Onchocerciasis is known for both its ocular and dermatological effects. Until recently, the former has received more attention in terms of organized efforts to control the disease (Kim & Benton 1995). However, more than half of the 17 million affected persons in Africa live in forest areas where onchocercal skin disease (OSD) is common but where onchocercal blindness is rare (WHO 1995). Recent studies of the burden of onchocerciasis in forest areas have shown that OSD is a major public health problem associated with significant social stigma (Amazigo 1994; Pan African Study Group 1995; Brieger et al. 1998) and economic loss (Workneh et al. 1993; Oladepo et al. 1997). For the affected people the most severe complication of onchocerciasis infection is intense itching (Pan African Study Group 1995), while in terms of DALYs the estimated global burden of itching alone is greater than that of onchocercal blindness and visual impairment combined (Remme 1998).

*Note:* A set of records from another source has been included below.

(** * Cortex: the cell / manager / link subsystem

    A shallow embedding of [cortex/__init__.py] (classes [Link] and
    [Manager]) and of the parameter machinery of [cortex/models/cell.py]
    (class [Cell]), followed by the properties established about them.

    Conventions of the embedding.
    - A Python [dict] used as a table is a [gmap]; an [OrderedDict], and a
      keyword-argument set that the code iterates over, is an association
      list kept in iteration order.
    - A raised exception is a value of [error]; [exn_class] gives back the
      Python exception class, which is what an [except] clause looks at.
    - Operations of the manager thread the manager explicitly and keep the
      state reached when an exception is raised, as Python does.
    - A [Link] object lives in the manager's [links] list; a reference to it
      held in an argument record is its position in that list ([VLink]). *)

From Stdlib Require Import String Ascii List ZArith Lia DecimalString.
From Stdlib Require DecimalNat DecimalFacts.
From stdpp Require Import base option list gmap strings.

Set Warnings "-register-all".

Local Open Scope string_scope.
Local Open Scope list_scope.

(** ** Python strings *)

(** [s.split(sep)] for a one-character separator: never the empty list. *)
Fixpoint py_split (sep : ascii) (s : string) : list string :=
  match s with
  | EmptyString => [EmptyString]
  | String c s' =>
      if Ascii.eqb c sep then EmptyString :: py_split sep s'
      else match py_split sep s' with
           | [] => [String c EmptyString]
           | w :: ws => String c w :: ws
           end
  end.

The introduction of ivermectin and its provision free of charge by the manufacturer has provided an opportunity to control onchocerciasis in all endemic areas. Ivermectin is a highly effective and safe microfilaricide (WHO 1995), and annual ivermectin treatment significantly reduces the incidence and progression of ocular lesions and visual impairment (Dadzie et al. 1991; Abiose et al. 1993; Cousens et al. 1997). Annual ivermectin treatment has therefore become the principal control strategy for onchocercal eye disease and blindness.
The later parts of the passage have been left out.